I know for many, it is a religious conviction. Human life – all human life – is precious and must be preserved at all costs. My question is, when are the costs too high?
I know some will answer me, “never,” but I disagree.
I have watched three of my closest family members die – my mother in 2001, my father in 2006, and my daughter in 2008. Each time, it was me (with other family members) who had to say, “Now is the time,” knowing there was no hope for my loved one to live any kind of quality life.
My mother had lung cancer. My father and I helped her through the last year of her life. I remember the three of us sitting at the kitchen table one morning after my mother’s arm broke, seemingly of its own accord. She could no longer walk unassisted, and with several broken ribs and a broken arm, neither my father nor I could help her walk without inflicting severe pain. Mother was no fool; she knew her days were short. We three decided it was time to call hospice.

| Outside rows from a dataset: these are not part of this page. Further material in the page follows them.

(** What a returned transaction looks like, by the size of the change. *)
Lemma build_transaction_returns tx fee :
  build_transaction codec recipient_address amount_btc fee_rate utxos_to_spend
    change_address network_name input_address_type = Ok (tx, fee) ->
  sum_input_values (inputs tx) = total
  /\ total >= target + est
  /\ ((546 <= change
       /\ output_script_error codec change change_address = false
       /\ outputs tx = [Output.Make target recipient_address;
                        Output.Make change change_address]
       /\ fee = est)
      \/ (546 <= change
          /\ output_script_error codec change change_address = true
          /\ outputs tx = [Output.Make target recipient_address]
          /\ fee = est + change)
      \/ (0 < change < 546
          /\ outputs tx = [Output.Make target recipient_address]
          /\ fee = est + change)
      \/ (change = 0
          /\ outputs tx = [Output.Make target recipient_address]
          /\ fee = est)).
Proof.
  unfold build_transaction.
  destruct (negb (str_in _ _)); [discriminate|].
  match goal with
  | |- context [if ?b then Err (Raise ValueError NoUtxosToSpend) else _] =>
      destruct b; [discriminate|]
  end.
  destruct (negb (forallb _ utxos_to_spend)); [discriminate|].
  destruct (negb (_ && _)); [discriminate|].
  destruct (transaction_raises codec _ _); [discriminate|].
  destruct (add_inputs codec utxos_to_spend _ 0) as [[tx0 tot]|e] eqn:Hadd;
    [|discriminate].
  cbn [bind]. apply add_inputs_spec in Hadd.
  destruct Hadd as (Htot & Hin & Hout & _).
  cbn [new_transaction inputs outputs sum_input_values fold_right] in Hin, Hout.
  rewrite Z.add_0_l in Htot, Hin. subst tot.
  fold total target. 
  change (estimate_transaction_size _ _ _ _ * fee_rate) with est.
  destruct (Z.ltb_spec total (target + est)) as [|Hfunds]; [discriminate|].
  destruct (add_output_raises codec target recipient_address); [discriminate|].
  change (total - target - est) with change.
  assert (Hchange : change = total - target - est) by reflexivity.
  destruct (Z.gtb_spec change 0) as [Hpos|Hnpos].
  - destruct (Z.geb_spec change 546) as [Hbig|Hdust].
    + unfold output_script_error.
      destruct (add_output_raises codec change change_address) as [c|];
        [destruct c|];
        cbn [bind add_output outputs sum_output_values fold_right];
        try discriminate.
      * rewrite Hout. cbn [app sum_output_values fold_right Output.value].
        destruct (_ && _); [discriminate|]. intro H. injection H as <- <-.
        cbn [add_output inputs outputs]. rewrite Hout. cbn [app].
        split; [exact Hin|]. split; [lia|]. right. left. repeat split; try lia; reflexivity.
      * rewrite Hout. cbn [app sum_output_values fold_right Output.value].
        destruct (_ && _); [discriminate|]. intro H. injection H as <- <-.
        cbn [add_output inputs outputs]. rewrite Hout. cbn [app].
        split; [exact Hin|]. split; [lia|]. left. repeat split; try lia; reflexivity.
    + cbn [bind add_output outputs sum_output_values fold_right].
      destruct (_ && _); [discriminate|]. intro H. injection H as <- <-.
      cbn [add_output inputs outputs]. rewrite Hout. cbn [app].
      split; [exact Hin|]. split; [lia|]. right. right. left.
      repeat split; try lia; reflexivity.
  - destruct (Z.ltb_spec change 0) as [Hneg|Hzero]; [lia|].
    cbn [bind add_output outputs sum_output_values fold_right].
    destruct (_ && _); [discriminate|]. intro H. injection H as <- <-.
    cbn [add_output inputs outputs]. rewrite Hout. cbn [app].
    split; [exact Hin|]. split; [lia|]. right. right. right.
    repeat split; try lia; reflexivity.
Qed.

End Build.

End AssemblyFacts.


Module AssemblyTheorems.
Import bitcoinlib tx_builder Selection Assembly AssemblyFacts.

Section Claims.

Variable codec : Codec.
Variables (recipient_address : string) (amount_btc : Decimal.t) (fee_rate : Z).
Variables (utxos_to_spend : list utxo) (change_address : string).
Variables (network_name : option string) (input_address_type : string).

(** C1. Whenever [create_raw_transaction] accepts its input and returns
    [(tx.hex(), fee)], the transaction [tx] it serialised balances exactly:
    the sum of its input values, which is the sum of the satoshi amounts of
    the UTXOs spent, equals the sum of its output values plus the returned
    fee. *)
Theorem create_raw_transaction_balance raw_tx_hex fee :
  create_raw_transaction codec recipient_address amount_btc fee_rate
    utxos_to_spend change_address network_name input_address_type
    = Ok (raw_tx_hex, fee) ->
  exists tx,
    build_transaction codec recipient_address amount_btc fee_rate
      utxos_to_spend change_address network_name input_address_type
      = Ok (tx, fee)
    /\ raw_tx_hex = hex codec tx
    /\ sum_input_values (inputs tx) = sum_sats utxos_to_spend
    /\ sum_input_values (inputs tx) = sum_output_values (outputs tx) + fee.
Proof.
  intro H. apply create_raw_transaction_returns in H.
  destruct H as (tx & Hbuild & Hhex). exists tx.
  split; [exact Hbuild|]. split; [exact Hhex|].
  apply build_transaction_returns in Hbuild.
  destruct Hbuild as (Hin & Hfunds & Hcases). split; [exact Hin|].
  rewrite Hin. unfold computed_change in Hcases.
  destruct Hcases as [(Hc & _ & -> & ->) | [(Hc & _ & -> & ->)
                     | [(Hc & -> & ->) | (Hc & -> & ->)]]];
    cbn [sum_output_values fold_right Output.value]; lia.
Qed.


(** C10. The funds check of [create_raw_transaction] makes the computed
    change non-negative, so on no input does the function raise the
    negative-change error: either the funds check fails, or the change is
    at least zero; and no result is that error. *)
Theorem create_raw_transaction_never_negative_change :
  (sum_sats utxos_to_spend
     < btc_to_satoshi amount_btc
       + estimated_fee fee_rate utxos_to_spend amount_btc input_address_type
   \/ 0 <= computed_change fee_rate utxos_to_spend amount_btc input_address_type)
  /\ (forall c,
        build_transaction codec recipient_address amount_btc fee_rate
          utxos_to_spend change_address network_name input_address_type
        <> Err (Raise ValueError (NegativeChange c)))
  /\ (forall c,
        create_raw_transaction codec recipient_address amount_btc fee_rate
          utxos_to_spend change_address network_name input_address_type
        <> Err (Raise ValueError (NegativeChange c))).
Proof.
  assert (Hbuild : forall c,
    build_transaction codec recipient_address amount_btc fee_rate
      utxos_to_spend change_address network_name input_address_type
    <> Err (Raise ValueError (NegativeChange c))).
  { intro c. unfold build_transaction.
    destruct (negb (str_in _ _)); [discriminate|].
    match goal with
    | |- context [if ?b then Err (Raise ValueError NoUtxosToSpend) else _] =>
        destruct b; [discriminate|]
    end.
    destruct (negb (forallb _ utxos_to_spend)); [discriminate|].
    destruct (negb (_ && _)); [discriminate|].
    destruct (transaction_raises codec _ _); [discriminate|].
    destruct (add_inputs codec utxos_to_spend _ 0) as [[tx0 tot]|e] eqn:Hadd.
    - cbn [bind].
      destruct (Z.ltb_spec tot
        (btc_to_satoshi amount_btc
         + estimate_transaction_size (Z.of_nat (List.length utxos_to_spend))
             (if tot - btc_to_satoshi amount_btc >? 0 then 2 else 1)
             input_address_type "p2pkh" * fee_rate)) as [|Hfunds];
        [discriminate|].
      destruct (add_output_raises codec _ recipient_address); [discriminate|].
      match goal with
      | |- context [if ?x >? 0 then _ else _] =>
          destruct (Z.gtb_spec x 0) as [Hpos|Hnpos]
      end.
      + match goal with
        | |- context [if ?x >=? 546 then _ else _] => destruct (x >=? 546)
        end; [destruct (add_output_raises codec _ change_address) as [[]|]|];
          cbn [bind]; try discriminate; destruct (_ && _); discriminate.
      + match goal with
        | |- context [if ?x <? 0 then _ else _] =>
            destruct (Z.ltb_spec x 0) as [Hneg|Hzero]
        end; [lia|].
        cbn [bind]. destruct (_ && _); discriminate.
    - cbn [bind]. intro H. injection H as ->.
      clear -Hadd. revert Hadd. generalize 0.
      match goal with
      | |- forall z, add_inputs _ _ ?tx z = _ -> _ => generalize tx
      end.
      induction utxos_to_spend as [|u us IH]; intros tx0 tot; cbn [add_inputs].
      + discriminate.
      + destruct (txid u); [|discriminate].
        destruct (vout u); [|discriminate].
        destruct (satoshi_amount u); [|discriminate].
        cbn [getitem bind].
        destruct (add_input_raises codec _ _ _); [discriminate|]. apply IH. }
  split; [|split].
  - unfold computed_change. lia.
  - exact Hbuild.
  - intros c H. unfold create_raw_transaction in H.
    destruct (build_transaction codec recipient_address amount_btc fee_rate
                utxos_to_spend change_address network_name input_address_type)
      as [[tx fee]|e] eqn:Hb; cbn [bind] in H;
      [destruct (hex_raises codec tx); discriminate|].
    injection H as ->. exact (Hbuild c eq_refl).
Qed.

End Claims.

End AssemblyTheorems.

(* ================================================================== *)
(** ** Key custody *)


Module KeyCustodyFacts.
Import key_manager KeyCustody.

Lemma firstn_length_app {A} (l l' : list A) :
  firstn (List.length l) (l ++ l') = l.
Proof. induction l as [|a l IH]; cbn; [destruct l'|]; congruence. Qed.

Lemma skipn_length_app {A} (l l' : list A) :
  skipn (List.length l) (l ++ l') = l'.
Proof. induction l as [|a l IH]; cbn; congruence. Qed.

Lemma strip_prefix_app k m : Toy.strip_prefix k (k ++ m) = Some m.
Proof.
  induction k as [|a k IH]; cbn [Toy.strip_prefix app].
  - reflexivity.
  - rewrite Byte.byte_dec_lb by reflexivity. exact IH.
Qed.

Lemma toy_fernet_round_trip : fernet_round_trip Toy.primitives.
Proof. intros key env data. apply strip_prefix_app. Qed.

Lemma toy_json_round_trip : json_round_trip Toy.primitives.
Proof.
  intro data. cbn [json_loads json_dumps Toy.primitives].
  now rewrite string_of_list_byte_of_string.
Qed.

Section Claims.
Context {KeyData : Type} (P : Primitives KeyData).

(** The container splits back into the salt and the Fernet token. *)
Lemma container_split (salt payload : bytes) :
  List.length salt = 16%nat ->
  firstn 16 (salt ++ payload) = salt /\ skipn 16 (salt ++ payload) = payload.
Proof.
  intros <-. split; [apply firstn_length_app | apply skipn_length_app].
Qed.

Mom went into full hospice care at a lovely facility in Phoenix. They took excellent, loving care of her, and she passed away peacefully nine days later with her family at her bedside.
My father was a different story. He went into the hospital for surgery, and while the surgery was successful, he had complication after complication afterward. He spent three hellish weeks in ICU with every wire, hose and apparatus fastened to him. Even with a “Do Not Resuscitate” (DNR) on file with the hospital, the medics continued to perform heroic deeds to keep him alive.
Finally, I cornered one of his doctors and asked some pointed questions.
“Will he ever be able to play golf again? Walk? Feed himself?”
When the doctor shook his head and said, “I don’t think so,” I knew it was time. I called hospice.
After Dad was in a comfortable hospice bed, with all the hoses, wires and needles removed, he gave me a smile, a big two-handed hug, and whispered in my ear, “Thank you,” after which he closed his eyes and peacefully slipped away.
My daughter was in an automobile accident that caused irrevocable damage to her brain and spine. She was alive but unconscious when I reached the hospital. The doctors told me there was no hope of recovery; her injuries were too extensive. Technically, they could keep her alive, but she would never wake up. It ripped me up inside, but I had them call Donor Network of Arizona (www.dnaz.org) to make sure her wish to donate her organs was respected, and I let my baby go.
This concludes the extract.